Jumat, 30 Desember 2011

An unexpected welcome

Banyuwangi countryside in the evening
After saying goodbye, we climbed back into the car with Azan and we drove back over the same country roads, to Kota Banyuwangi. Kota means ‘town.’ The drive back was pleasant as the evening wore on, beautiful farmhouses and fields passing us, and the air fragrant with the start of night-time scents. What would we do when we got back into town? It would be too late, of course, to take the ferry back to Bali. Our flight home was from the Denpasar airport in the south of the island. I’d just assumed we would find a hotel and Yudhie and I would stay the night, and then find our way to the port in the morning.

‘No, no, no,’ protested Azan. ‘You can’t stay in a hotel. Besides, there are no good ones nearby, and you want to get to the ferry and board it without a problem. You will stay overnight in the home of one of my brothers. He just lives around the corner from me, and he has a spare bedroom.’ I shouldn’t have been, but I was astonished at his hospitality, even after he and his family members had been such help to us already. It just seemed like asking too much. Except that we weren’t asking. He was offering.

‘Are you really sure it’s alright? I mean, have you asked him?’ I said. ‘No problem, he will be happy to have you. He and his wife have only a small baby. They have room.’ And so, that settled it.
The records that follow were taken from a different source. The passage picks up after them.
(** * ebook-tracker: a shallow embedding of the Express/Mongoose backend

    The development follows [server.js] and [models/Book.js].  The route
    handlers are modelled as they run behind the [auth] middleware, which
    has stored the authenticated user's id in [req.user.id].  JavaScript
    values are modelled as they are at run time: strings are sequences of
    UTF-16 code units, numbers are IEEE-754 binary64 values (the Standard
    Library's [spec_float] with [prec = 53] and [emax = 1024]), request
    bodies are parsed JSON values.  Handlers are written in a small
    state-and-exception monad over the world outside a request: the two
    Mongo collections, the Cloudinary blob store and a log of external
    effects.  Library calls whose result the server cannot determine
    (database failures, the PDF parser, Cloudinary, the clock, fresh
    ObjectIds) are supplied by an environment; library functions
    ([ObjectId.isValid], Mongoose's casts, bcrypt, jsonwebtoken) are
    section variables. *)

From Stdlib Require Import ZArith NArith List Bool String Ascii Lia.
From Stdlib Require Import Floats.SpecFloat.
From stdpp Require Import base decidable option numbers list sorting.

Local Open Scope Z_scope.

(** ** JavaScript strings *)

(** A JavaScript string is a sequence of 16-bit code units. *)
Abbreviation jsstring := (list N).

(** [str] embeds an ASCII literal. *)
Definition str (s : string) : jsstring :=
  map N_of_ascii (list_ascii_of_string s).

(** WhiteSpace and LineTerminator code points, as stripped by
    [String.prototype.trim] and skipped by the StringToNumber grammar. *)
Definition isWhiteSpace (c : N) : bool :=
  existsb (N.eqb c)
    [9; 10; 11; 12; 13; 32; 160; 5760; 8232; 8233; 8239; 8287; 12288; 65279]%N
  || ((8192 <=? c)%N && (c <=? 8202)%N).

Fixpoint trimStart (s : jsstring) : jsstring :=
  match s with
  | [] => []
  | c :: s' => if isWhiteSpace c then trimStart s' else s
  end.

Definition trimEnd (s : jsstring) : jsstring := rev (trimStart (rev s)).

(** [value.trim()] *)
Definition trim (s : jsstring) : jsstring := trimEnd (trimStart s).

(** Truthiness of a string: non-empty. *)
Definition nonEmpty (s : jsstring) : bool :=
  match s with [] => false | _ => true end.

(** ** JavaScript numbers *)

Abbreviation Number := spec_float.

Definition prec : Z := 53.
Definition emax : Z := 1024.

Definition pos_zero : Number := S754_zero false.

(** The double nearest to an integer (exact below 2^53). *)
Definition Number_of_Z (z : Z) : Number := binary_normalize prec emax z 0 false.

(** [x / y], [x * y], [x < y], [x > y], [x === y] on numbers. *)
Definition Number_div (x y : Number) : Number := SFdiv prec emax x y.
Definition Number_mul (x y : Number) : Number := SFmul prec emax x y.
Definition Number_lt (x y : Number) : bool := SFltb x y.
Definition Number_gt (x y : Number) : bool := SFltb y x.
Definition Number_eq (x y : Number) : bool := SFeqb x y.
(** * kas: include resolution, deep merge and lockfile reconciliation

    A shallow embedding of [kas/includehandler.py] and
    [kas/plugins/lock.py].  Parsed JSON/YAML data is a tree of [value]s
    whose mappings have string keys; Python exceptions are an explicit
    [result]; the recursion over the include graph, which the code does not
    bound, carries fuel; the handler's mutable [top_repo_path] is threaded
    through as state.  [_internal_dict_merge] is embedded twice: as a
    function on trees, and on a store of objects with addresses where
    assignment really overwrites; the two are proved to agree.  Floating-
    point scalars are not part of the data model, and [logging] calls are
    kept only where the lock plugin's behaviour is stated in terms of
    them. *)

From Stdlib Require Import ZArith Ascii String List Lia.
From stdpp Require Import base list strings gmap.

Local Open Scope string_scope.
Local Open Scope list_scope.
We just accepted with thanks, and continued to enjoy each other’s company on the way home. We three, Yudhie, Azan and me, sat together in the back seat of the car. Occasionally there was chit-chat in an Indonesian language, probably Javanese, as that is what is spoken in this province, and I didn’t understand very much of it. But it was on the ride back that Azan started up a conversation with me.

Knowing that we are Christians, and even more, that I was an overseas Christian, it seemed that Azan wanted to ask me questions about, well, spiritual topics. But they were not about comparing religions or religious ideas. He never mentioned Islam or Muhammad at all. He wanted to know if I believed in black magic! This really took me by surprise, until I remembered that in Indonesia, magic of all sorts, black and white and everything in between, is practiced and taken quite seriously. This is a land of shamans and sorcerers, though I never actually saw any. I wasn’t meant to.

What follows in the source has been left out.